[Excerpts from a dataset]

== Segment start ==

(** * DhanLaxmi: open-order adjustment window and throttled tick loops

    A shallow embedding of

    - [OpenOrderBottomWindow] (the order-adjustment handlers [handleAction]
      and [handlePriceSave], with the values the component derives from its
      props and state on each render),
    - the [updateLoop] of [OpenOrder] (order list, 200 ms throttle),
    - the [updateLoop] of [useOptionChain] (option chain, 50 ms throttle),
    - the rest of [OpenOrder]: fetching the orders, Exit All, the
      subscription effect and its cleanup, the merge of baseline and live
      ticks, and the price a row shows,
    - the rest of [useOptionChain]: the fetch of the chain, subscribing and
      unsubscribing the strikes, the effects around them and the spot-price
      loop,
    - the backend's quote service ([kiteQuote.js]) and option-chain
      controller ([optionChainController.js]),

    followed by the properties of these programs.

    Numbers.  A JavaScript number is modelled as [NaN] or an exact rational:
    arithmetic is exact, the infinities and the negative zero are left out,
    and a division by zero yields [NaN].  Comparisons with [NaN] are false,
    and [NaN] is falsy, as in the source language.

    Values.  A property of a JSON object ([field]) and the content of a
    numeric text box ([input]) are given by the number that [Number(...)]
    reads from them; the add-lot box is kept as the string it is, since
    [parseInt] reads it.  User-facing messages keep the values interpolated
    into them, not their wording.

    Effects.  A handler is a computation in the monad [M]: it emits the
    state setters and the outbound calls in program order, reads the replies
    of the awaited calls from an environment, and completes normally, by
    [return] or by [throw], with [try]/[catch]/[finally] as in the source. *)

From Stdlib Require Import QArith Qround Qabs ZArith String Ascii List Lia Bool.
From stdpp Require Import gmap strings.
Import ListNotations.

Local Open Scope Q_scope.

(** ** JavaScript numbers *)

Module JS.

Inductive number : Type :=
| NaN
| Num (q : Q).

(** Strict equality [a === b] on numbers: [NaN] equals nothing. *)
Definition num_eq (a b : number) : Prop :=
  match a, b with
  | Num x, Num y => x == y
  | _, _ => False
  end.

Definition isNaN (a : number) : bool :=
  match a with NaN => true | Num _ => false end.

Definition truthy (a : number) : bool :=
  match a with NaN => false | Num q => negb (Qeq_bool q 0) end.

(** [a || b] on two numbers. *)
Definition or_else (a b : number) : number :=
  if truthy a then a else b.

(** [a || c] where [c] is a finite constant: the result is finite. *)
Definition or_const (a : number) (c : Q) : Q :=
  match a with
  | Num q => if Qeq_bool q 0 then c else q
  | NaN => c
  end.

Definition Qltb (x y : Q) : bool := negb (Qle_bool y x).
Definition Qgtb (x y : Q) : bool := Qltb y x.
Definition Qgeb (x y : Q) : bool := Qle_bool y x.

Definition lift2 (f : Q -> Q -> Q) (a b : number) : number :=
  match a, b with
  | Num x, Num y => Num (f x y)
  | _, _ => NaN
  end.

Definition add : number -> number -> number := lift2 Qplus.
Definition sub : number -> number -> number := lift2 Qminus.
Definition mul : number -> number -> number := lift2 Qmult.

Definition div (a b : number) : number :=
  match a, b with
  | Num x, Num y => if Qeq_bool y 0 then NaN else Num (x / y)
  | _, _ => NaN
  end.

Definition cmp (f : Q -> Q -> bool) (a b : number) : bool :=
  match a, b with
  | Num x, Num y => f x y
  | _, _ => false
  end.

Definition gtb : number -> number -> bool := cmp Qgtb.
Definition ltb : number -> number -> bool := cmp Qltb.

(** [Math.max(c, a)] for a finite [c]. *)
Definition max_const (c : Q) (a : number) : number :=
  match a with
  | NaN => NaN
  | Num q => Num (if Qle_bool c q then q else c)
  end.

(** [Number(x.toFixed(d))] on a finite [x]: the nearest multiple of
    [10^-d], a tie going away from zero ([toFixed] rounds the magnitude and
    picks the larger candidate). *)
Definition scale (d : nat) : Q := inject_Z (10 ^ Z.of_nat d).

Definition round_magnitude (d : nat) (x : Q) : Q :=
  inject_Z (Qfloor (x * scale d + (1 # 2))) / scale d.

Definition toFixedQ (d : nat) (x : Q) : Q :=
  if Qltb x 0 then - round_magnitude d (- x) else round_magnitude d x.

Definition toFixed (d : nat) (a : number) : number :=
  match a with
  | NaN => NaN
  | Num q => Num (toFixedQ d q)
  end.

(** *** Strings: [toUpperCase], [trim], [parseInt(s, 10)] *)

Definition upper (c : ascii) : ascii :=
  let n := nat_of_ascii c in
  if (97 <=? n)%nat && (n <=? 122)%nat then ascii_of_nat (n - 32) else c.

Fixpoint toUpperCase (s : string) : string :=
  match s with
  | EmptyString => EmptyString
  | String c r => String (upper c) (toUpperCase r)
  end.

Definition is_space (c : ascii) : bool :=
  let n := nat_of_ascii c in
  (n =? 32)%nat || ((9 <=? n)%nat && (n <=? 13)%nat).

Fixpoint trimStart (s : string) : string :=
  match s with
  | EmptyString => EmptyString
  | String c r => if is_space c then trimStart r else s
  end.

Fixpoint trimEnd (s : string) : string :=
  match s with
  | EmptyString => EmptyString
  | String c r =>
      match trimEnd r with
      | EmptyString => if is_space c then EmptyString else String c EmptyString
      | r' => String c r'
      end
  end.

Definition trim (s : string) : string := trimEnd (trimStart s).

Definition digit (c : ascii) : option Z :=
  let n := nat_of_ascii c in
  if (48 <=? n)%nat && (n <=? 57)%nat then Some (Z.of_nat (n - 48)) else None.

(** The longest prefix of decimal digits, read as an integer; [acc] is
    [None] until a first digit is seen. *)
Fixpoint digits (s : string) (acc : option Z) : option Z :=
  match s with
  | EmptyString => acc
  | String c r =>
      match digit c with
      | Some v => digits r (Some (10 * default 0%Z acc + v)%Z)
      | None => acc
      end
  end.

Definition parseInt (s : string) : number :=
  let t := trimStart s in
  let '(neg, body) :=
    match t with
    | String "-"%char r => (true, r)
    | String "+"%char r => (false, r)
    | _ => (false, t)
    end in
  match digits body None with
  | None => NaN
  | Some z => Num (inject_Z (if neg then - z else z))
  end.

== Segment end ==

### PROBLEM TO WORK ON
Retype every line of the data above exactly.

### ANSWER
(** * DhanLaxmi: open-order adjustment window and throttled tick loops

    A shallow embedding of

    - [OpenOrderBottomWindow] (the order-adjustment handlers [handleAction]
      and [handlePriceSave], with the values the component derives from its
      props and state on each render),
    - the [updateLoop] of [OpenOrder] (order list, 200 ms throttle),
    - the [updateLoop] of [useOptionChain] (option chain, 50 ms throttle),
    - the rest of [OpenOrder]: fetching the orders, Exit All, the
      subscription effect and its cleanup, the merge of baseline and live
      ticks, and the price a row shows,
    - the rest of [useOptionChain]: the fetch of the chain, subscribing and
      unsubscribing the strikes, the effects around them and the spot-price
      loop,
    - the backend's quote service ([kiteQuote.js]) and option-chain
      controller ([optionChainController.js]),

    followed by the properties of these programs.

    Numbers.  A JavaScript number is modelled as [NaN] or an exact rational:
    arithmetic is exact, the infinities and the negative zero are left out,
    and a division by zero yields [NaN].  Comparisons with [NaN] are false,
    and [NaN] is falsy, as in the source language.

    Values.  A property of a JSON object ([field]) and the content of a
    numeric text box ([input]) are given by the number that [Number(...)]
    reads from them; the add-lot box is kept as the string it is, since
    [parseInt] reads it.  User-facing messages keep the values interpolated
    into them, not their wording.

    Effects.  A handler is a computation in the monad [M]: it emits the
    state setters and the outbound calls in program order, reads the replies
    of the awaited calls from an environment, and completes normally, by
    [return] or by [throw], with [try]/[catch]/[finally] as in the source. *)

From Stdlib Require Import QArith Qround Qabs ZArith String Ascii List Lia Bool.
From stdpp Require Import gmap strings.
Import ListNotations.

Local Open Scope Q_scope.

(** ** JavaScript numbers *)

Module JS.

Inductive number : Type :=
| NaN
| Num (q : Q).

(** Strict equality [a === b] on numbers: [NaN] equals nothing. *)
Definition num_eq (a b : number) : Prop :=
  match a, b with
  | Num x, Num y => x == y
  | _, _ => False
  end.

Definition isNaN (a : number) : bool :=
  match a with NaN => true | Num _ => false end.

Definition truthy (a : number) : bool :=
  match a with NaN => false | Num q => negb (Qeq_bool q 0) end.

(** [a || b] on two numbers. *)
Definition or_else (a b : number) : number :=
  if truthy a then a else b.

(** [a || c] where [c] is a finite constant: the result is finite. *)
Definition or_const (a : number) (c : Q) : Q :=
  match a with
  | Num q => if Qeq_bool q 0 then c else q
  | NaN => c
  end.

Definition Qltb (x y : Q) : bool := negb (Qle_bool y x).
Definition Qgtb (x y : Q) : bool := Qltb y x.
Definition Qgeb (x y : Q) : bool := Qle_bool y x.

Definition lift2 (f : Q -> Q -> Q) (a b : number) : number :=
  match a, b with
  | Num x, Num y => Num (f x y)
  | _, _ => NaN
  end.

Definition add : number -> number -> number := lift2 Qplus.
Definition sub : number -> number -> number := lift2 Qminus.
Definition mul : number -> number -> number := lift2 Qmult.

Definition div (a b : number) : number :=
  match a, b with
  | Num x, Num y => if Qeq_bool y 0 then NaN else Num (x / y)
  | _, _ => NaN
  end.

Definition cmp (f : Q -> Q -> bool) (a b : number) : bool :=
  match a, b with
  | Num x, Num y => f x y
  | _, _ => false
  end.

Definition gtb : number -> number -> bool := cmp Qgtb.
Definition ltb : number -> number -> bool := cmp Qltb.

(** [Math.max(c, a)] for a finite [c]. *)
Definition max_const (c : Q) (a : number) : number :=
  match a with
  | NaN => NaN
  | Num q => Num (if Qle_bool c q then q else c)
  end.

(** [Number(x.toFixed(d))] on a finite [x]: the nearest multiple of
    [10^-d], a tie going away from zero ([toFixed] rounds the magnitude and
    picks the larger candidate). *)
Definition scale (d : nat) : Q := inject_Z (10 ^ Z.of_nat d).

Definition round_magnitude (d : nat) (x : Q) : Q :=
  inject_Z (Qfloor (x * scale d + (1 # 2))) / scale d.

Definition toFixedQ (d : nat) (x : Q) : Q :=
  if Qltb x 0 then - round_magnitude d (- x) else round_magnitude d x.

Definition toFixed (d : nat) (a : number) : number :=
  match a with
  | NaN => NaN
  | Num q => Num (toFixedQ d q)
  end.

(** *** Strings: [toUpperCase], [trim], [parseInt(s, 10)] *)

Definition upper (c : ascii) : ascii :=
  let n := nat_of_ascii c in
  if (97 <=? n)%nat && (n <=? 122)%nat then ascii_of_nat (n - 32) else c.

Fixpoint toUpperCase (s : string) : string :=
  match s with
  | EmptyString => EmptyString
  | String c r => String (upper c) (toUpperCase r)
  end.

Definition is_space (c : ascii) : bool :=
  let n := nat_of_ascii c in
  (n =? 32)%nat || ((9 <=? n)%nat && (n <=? 13)%nat).

Fixpoint trimStart (s : string) : string :=
  match s with
  | EmptyString => EmptyString
  | String c r => if is_space c then trimStart r else s
  end.

Fixpoint trimEnd (s : string) : string :=
  match s with
  | EmptyString => EmptyString
  | String c r =>
      match trimEnd r with
      | EmptyString => if is_space c then EmptyString else String c EmptyString
      | r' => String c r'
      end
  end.

Definition trim (s : string) : string := trimEnd (trimStart s).

Definition digit (c : ascii) : option Z :=
  let n := nat_of_ascii c in
  if (48 <=? n)%nat && (n <=? 57)%nat then Some (Z.of_nat (n - 48)) else None.

(** The longest prefix of decimal digits, read as an integer; [acc] is
    [None] until a first digit is seen. *)
Fixpoint digits (s : string) (acc : option Z) : option Z :=
  match s with
  | EmptyString => acc
  | String c r =>
      match digit c with
      | Some v => digits r (Some (10 * default 0%Z acc + v)%Z)
      | None => acc
      end
  end.

Definition parseInt (s : string) : number :=
  let t := trimStart s in
  let '(neg, body) :=
    match t with
    | String "-"%char r => (true, r)
    | String "+"%char r => (false, r)
    | _ => (false, t)
    end in
  match digits body None with
  | None => NaN
  | Some z => Num (inject_Z (if neg then - z else z))
  end.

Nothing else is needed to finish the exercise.